SU students should value ESF resources EDITORIAL by the daily orange editorial board


ripes resound from Syracuse University students who feel SUNY-ESF unfairly takes advantage of SU’s resources. These students should take a moment to consider the vast resources their green neighbor offers them in return. SU makes a very minor effort to promote elective classes and lecture opportunities at the State University of New York College of Environmental Science and Forestry to the students outside relevant science majors. Issues relating to our environment — from peak oil to changes in global weather patterns — directly relate to most fields of study.

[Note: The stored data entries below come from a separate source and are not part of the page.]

Lemma join_failure_backs_off_witness :
  let r1 := ESP32.setup 300 (-1116) failing_world (ESP32.power_on [] []) in
  let r2 := ESP32.setup 300 (-1116) failing_world (final r1) in
  sleep_requests (log r1) = [60000000] /\ sleep_requests (log r2) = [120000000].
Proof.
  refine (proj1 (proj2 (proj2 (proj2
    (join_failure_backs_off 300 (-1116) 4
       failing_world failing_world failing_world failing_world_awake
       (-1) (-1) [] []
       (ESP32.power_on [] []) (RP2040.Machine 0 0 0 [] []) (RP2040.Machine 0 0 0 [] [])
       (ESP8266.Machine 1 0 [] 0 0 [] []) (ESP8266.Machine 1 0 [] 0 0 [] [])
       [] [] _ _ _ _ _ _ _ _ _ _))))).
  all: try reflexivity.
  all: unfold RADIOLIB_ERR_NONE; lia.
Defined.

(** ** The durable store *)

Lemma not_quiet_prepend (t1 t2 : trace) :
  quiet t1 = false -> quiet (t1 ++ t2) = false.
Proof. intros H. now rewrite quiet_app, H. Qed.

Section Store_frames.
Variable uplinkIntervalSeconds no_downlink : Z.
Variable SESSION_BUF_SIZE : nat.
Variable w : world.

Lemma esp32_loop_store (joins : list (Z * buffer)) :
  forall state m,
    quiet (log (ESP32.join_loop w joins state m)) = true ->
    ESP32.store (final (ESP32.join_loop w joins state m)) = ESP32.store m.
Proof.
  induction joins as [|[state' persist] joins IH]; intros state m.
  - cbn. destruct (state =? RADIOLIB_ERR_NONE); reflexivity.
  - destruct (Z.eq_dec state RADIOLIB_ERR_NONE) as [->|Hs].
    + rewrite esp32_loop_done. reflexivity.
    + destruct (Z_lt_le_dec state' RADIOLIB_ERR_NONE) as [Hf|Hf].
      * rewrite esp32_loop_failed by assumption.
        rewrite esp32_join_failed_run, esp32_gotoSleep_run. reflexivity.
      * rewrite esp32_loop_accepted by assumption. cbn. discriminate.
Qed.

Lemma esp32_setup_store (m : ESP32.machine) :
  let r := ESP32.setup uplinkIntervalSeconds no_downlink w m in
  quiet (log r) = true -> ESP32.store (final r) = ESP32.store m.
Proof.
  cbv zeta. unfold ESP32.setup, ESP32.print_wakeup_reason.
  rewrite bind_emit, bind_modify. set (m1 := ESP32.set_bootCount _ m).
  change (ESP32.store m) with (ESP32.store m1).
  unfold prepend at 1. cbn [log final].
  change (quiet ([delay 2000] ++ ?t)) with (quiet t).
  rewrite bind_run, esp32_restore_ctl, esp32_restore_final.
  destruct (w_radio_begin w =? RADIOLIB_ERR_NONE); [|reflexivity].
  rewrite bind_run. unfold prepend. cbn [log final].
  destruct (ctl (ESP32.join_loop w (w_joins w) (w_resume w) m1)) eqn:E;
    cbn [log final]; rewrite !quiet_app; intros H;
    apply andb_prop in H; destruct H as [_ H].
  - apply andb_prop in H. destruct H as [H _].
    rewrite esp32_uplink_run, esp32_gotoSleep_run. cbn [prepend final].
    now apply esp32_loop_store.
  - now apply esp32_loop_store.
Qed.

Lemma rp2040_loop_store (joins : list (Z * buffer)) :
  forall state m,
    quiet (log (RP2040.join_loop w joins state m)) = true ->
    RP2040.store (final (RP2040.join_loop w joins state m)) = RP2040.store m.
Proof.
  induction joins as [|[state' persist] joins IH]; intros state m.
  - cbn. destruct (state =? RADIOLIB_ERR_NONE); reflexivity.
  - destruct (Z.eq_dec state RADIOLIB_ERR_NONE) as [->|Hs].
    + rewrite rp2040_loop_done. reflexivity.
    + destruct (Z_lt_le_dec state' RADIOLIB_ERR_NONE) as [Hf|Hf].
      * rewrite rp2040_loop_failed by assumption. cbv zeta.
        destruct (w_sleep_returns w); [|reflexivity].
        unfold prepend. cbn [log final app]. intros H. cbn in H.
        now rewrite IH.
      * rewrite rp2040_loop_accepted by assumption. cbn. discriminate.
Qed.

Lemma rp2040_setup_store (m : RP2040.machine) :
  let r := RP2040.setup uplinkIntervalSeconds no_downlink w m in
  quiet (log r) = true -> RP2040.store (final r) = RP2040.store m.
Proof.
  cbv zeta.
  destruct (rp2040_setup_run uplinkIntervalSeconds no_downlink w m) as [-> ->].
  cbv zeta. rewrite rp2040_load_bootCount_run. cbn [final].
  set (m1 := if uint16_t (RP2040.scratch1 m) =? 0 then _ else _).
  assert (E : RP2040.store m1 = RP2040.store m)
    by (unfold m1; destruct (uint16_t (RP2040.scratch1 m) =? 0); reflexivity).
  rewrite <- E.
  change (quiet (delay 2000 :: sleep_us 64 :: ?t)) with (quiet t).
  destruct (w_radio_begin w =? RADIOLIB_ERR_NONE); [|reflexivity].
  rewrite !quiet_app. intros H.
  apply andb_prop in H. destruct H as [_ H].
  apply andb_prop in H. destruct H as [H _].
  destruct (ctl _).
  - rewrite rp2040_uplink_run. cbn [final]. now apply rp2040_loop_store.
  - now apply rp2040_loop_store.
Qed.

Lemma esp8266_loop_store (joins : list (Z * buffer)) :
  forall state m,
    quiet (log (ESP8266.join_loop w joins state m)) = true ->
    ESP8266.EEPROM (final (ESP8266.join_loop w joins state m)) = ESP8266.EEPROM m.
Proof.
  induction joins as [|[state' persist] joins IH]; intros state m.
  - cbn. destruct (state =? RADIOLIB_ERR_NONE); reflexivity.
  - destruct (Z.eq_dec state RADIOLIB_ERR_NONE) as [->|Hs].
    + rewrite esp8266_loop_done. reflexivity.
    + destruct (Z_lt_le_dec state' RADIOLIB_ERR_NONE) as [Hf|Hf].
      * rewrite esp8266_loop_failed by assumption.
        rewrite esp8266_join_failed_run, esp8266_gotoSleep_run. cbn [final].
        intros _. unfold saved_counts.
        destruct (w_rtc_write_ok w 0), (w_rtc_write_ok w 4); reflexivity.
      * rewrite esp8266_loop_accepted by assumption. cbn. discriminate.
Qed.

Lemma esp8266_after_recall_store (m : ESP8266.machine) :
  let r := after_recall uplinkIntervalSeconds no_downlink w m in
  quiet (log r) = true -> ESP8266.EEPROM (final r) = ESP8266.EEPROM m.
Proof.
  cbv zeta. unfold after_recall.
  rewrite bind_run, esp8266_restore_ctl, esp8266_restore_final.
  destruct (w_radio_begin w =? RADIOLIB_ERR_NONE); [|reflexivity].
  set (m1 := recalled_session w m).
  assert (E : ESP8266.EEPROM m1 = ESP8266.EEPROM m)
    by (unfold m1, recalled_session; destruct (w_rtc_read_ok w 8); reflexivity).
  rewrite <- E.
  rewrite bind_run. unfold prepend. cbn [log final].
  destruct (ctl (ESP8266.join_loop w (w_joins w) (w_resume w) m1)) eqn:C;
    cbn [log final]; rewrite !quiet_app; intros H;
    apply andb_prop in H; destruct H as [_ H].
  - apply andb_prop in H. destruct H as [H _].
    rewrite esp8266_uplink_run, esp8266_gotoSleep_run. cbn [prepend final].
    rewrite <- (esp8266_loop_store _ _ _ H). unfold saved_counts.
    destruct (w_rtc_write_ok w 0), (w_rtc_write_ok w 4), (w_rtc_write_ok w 8);
      reflexivity.
  - now apply esp8266_loop_store.
Qed.

Lemma esp8266_A_setup_store (m : ESP8266.machine) :
  let r := ESP8266.A.setup uplinkIntervalSeconds no_downlink w m in
  quiet (log r) = true -> ESP8266.EEPROM (final r) = ESP8266.EEPROM m.
Proof.
  cbv zeta. rewrite esp8266_A_setup_run. unfold prepend. cbn [log final].
  rewrite quiet_app. intros H. apply andb_prop in H. destruct H as [_ H].
  rewrite esp8266_after_recall_store by exact H.
  unfold recalled_counts.
  destruct (w_rtc_read_ok w 0), (w_rtc_read_ok w 4); reflexivity.
Qed.

Lemma esp8266_B_setup_store (m : ESP8266.machine) :
  let r := ESP8266.B.setup uplinkIntervalSeconds no_downlink SESSION_BUF_SIZE w m in
  quiet (log r) = true -> ESP8266.EEPROM (final r) = ESP8266.EEPROM m.
Proof.
  cbv zeta. rewrite esp8266_B_setup_run. unfold prepend. cbn [log final].
  rewrite quiet_app. intros H. apply andb_prop in H. destruct H as [_ H].
  rewrite esp8266_after_recall_store by exact H.
  unfold recalled_counts, cleared.
  destruct (w_rtc_read_ok w 0), (w_rtc_read_ok w 4), (_ && _); reflexivity.
Qed.
End Store_frames.

(** C3 (as amended): in every boot of every sketch a write of NonceState
    to the durable store comes immediately after a fresh join whose
    state is not below [RADIOLIB_ERR_NONE], that is success or a
    positive state; a boot without such a write (restore steps, failed
    joins, uplink and sleep only) leaves the stored nonces as they
    were. *)
Theorem nonces_written_only_after_join
        (uplinkIntervalSeconds no_downlink : Z) (SESSION_BUF_SIZE : nat) (w : world)
        (m32 : ESP32.machine) (mrp : RP2040.machine) (m82 : ESP8266.machine) :
  let r32 := ESP32.setup uplinkIntervalSeconds no_downlink w m32 in
  let rrp := RP2040.setup uplinkIntervalSeconds no_downlink w mrp in
  let rA := ESP8266.A.setup uplinkIntervalSeconds no_downlink w m82 in
  let rB := ESP8266.B.setup uplinkIntervalSeconds no_downlink SESSION_BUF_SIZE w m82 in
  (nonces_follow_join (log r32) /\
   (quiet (log r32) = true -> ESP32.store (final r32) = ESP32.store m32)) /\
  (nonces_follow_join (log rrp) /\
   (quiet (log rrp) = true -> RP2040.store (final rrp) = RP2040.store mrp)) /\
  (nonces_follow_join (log rA) /\
   (quiet (log rA) = true -> ESP8266.EEPROM (final rA) = ESP8266.EEPROM m82)) /\
  (nonces_follow_join (log rB) /\
   (quiet (log rB) = true -> ESP8266.EEPROM (final rB) = ESP8266.EEPROM m82)).
Proof.
  cbv zeta. unfold nonces_follow_join.
  split; [|split; [|split]]; split.
  - apply well_placed_spec, esp32_setup_well_placed.
  - apply esp32_setup_store.
  - apply well_placed_spec, rp2040_setup_well_placed.
  - apply rp2040_setup_store.
  - apply well_placed_spec, esp8266_A_setup_well_placed.
  - apply esp8266_A_setup_store.
  - apply well_placed_spec, esp8266_B_setup_well_placed.
  - apply esp8266_B_setup_store.
Qed.

Lemma nonces_written_only_after_join_witness :
  exists before' state,
    [delay 2000; radio_begin 0; setBufferSession [] (-1); beginOTAA false (-1);
     beginOTAA true 0]
    = before' ++ [beginOTAA true state] /\ RADIOLIB_ERR_NONE <= state.
Proof.
  apply (proj1 (proj1 (nonces_written_only_after_join 300 (-1116) 4 joining_world
                         (ESP32.power_on [] []) (RP2040.Machine 0 0 0 [] [])
                         (ESP8266.Machine 1 0 [] 0 0 [] [])))
           _ [Byte.x01]
           [delay 1000; sendReceive 0; saveSession [Byte.x02];
            esp_sleep_enable_timer_wakeup 300000000; esp_deep_sleep_start]).
  reflexivity.
Defined.

(** A fresh join that answers 1 has not reported success, the loop goes
    on asking, and yet the nonces are written: on the ESP32 to the flash
    store, in the second ESP8266 sketch to EEPROM. *)
Lemma nonces_written_after_positive_state :
  let r32 := ESP32.setup 300 (-1116) positive_world (ESP32.power_on [] []) in
  let r82 := ESP8266.B.boot 300 (-1116) 4 positive_world
               (ESP8266.Machine 1 0 [] 0 0 [] []) in
  log r32 = [delay 2000; radio_begin 0; setBufferSession [] (-1); beginOTAA false (-1);
             beginOTAA true 1; putNonces [Byte.x01]; delay 1000] /\
  ctl r32 = Stop AwaitingJoin /\
  Preferences.getBytes "nonces" (ESP32.store (ESP32.power_on [] [])) = [] /\
  Preferences.getBytes "nonces" (ESP32.store (final r32)) = [Byte.x01] /\
  existsb (fun e => match e with
                    | beginOTAA _ state => state =? RADIOLIB_ERR_NONE
                    | _ => false
                    end) (log r82) = false /\
  last_nonces (log r82) = Some [Byte.x01] /\
  ESP8266.EEPROM (final r82) = [Byte.x01].
Proof. cbv zeta. repeat split. Qed.

(** ** The failed-join streak *)

Section Streak.
Variable uplinkIntervalSeconds no_downlink : Z.
Variable w : world.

Almost all professions — advertising, politics, education or entrepreneurship — require a basic knowledge of contemporary environmental issues and why they have risen to the forefront of media attention. Beyond professional relevance, environmental issues underpin major political legislation and controversy. Understanding the complexity of these issues empowers students as citizens regardless of political affiliation. ESF offers dozens of classes taught by leading experts in these fields. It’s clear that as oil prices rise, alternative energy will come to shape U.S. policy more and more. ESF equips its students with sustainable education — SU students should know how to take advantage of that, too. SU students need only to sign into their MySlice accounts to see the wealth of courses ESF offers — no need for complicated paperwork. Beyond classes, an exploration of ESF’s hallways reveal cork boards littered with volunteer opportunities, from local parks to rural areas in Africa. Tranquil green houses top many of ESF’s rooftops. And a menagerie of Teddy Roosevelt’s taxidermy provides art students a perfect drawing lesson in animal anatomy. After 100 years sitting side by side, the relationship between SU and ESF students should move from tolerance to reciprocal appreciation.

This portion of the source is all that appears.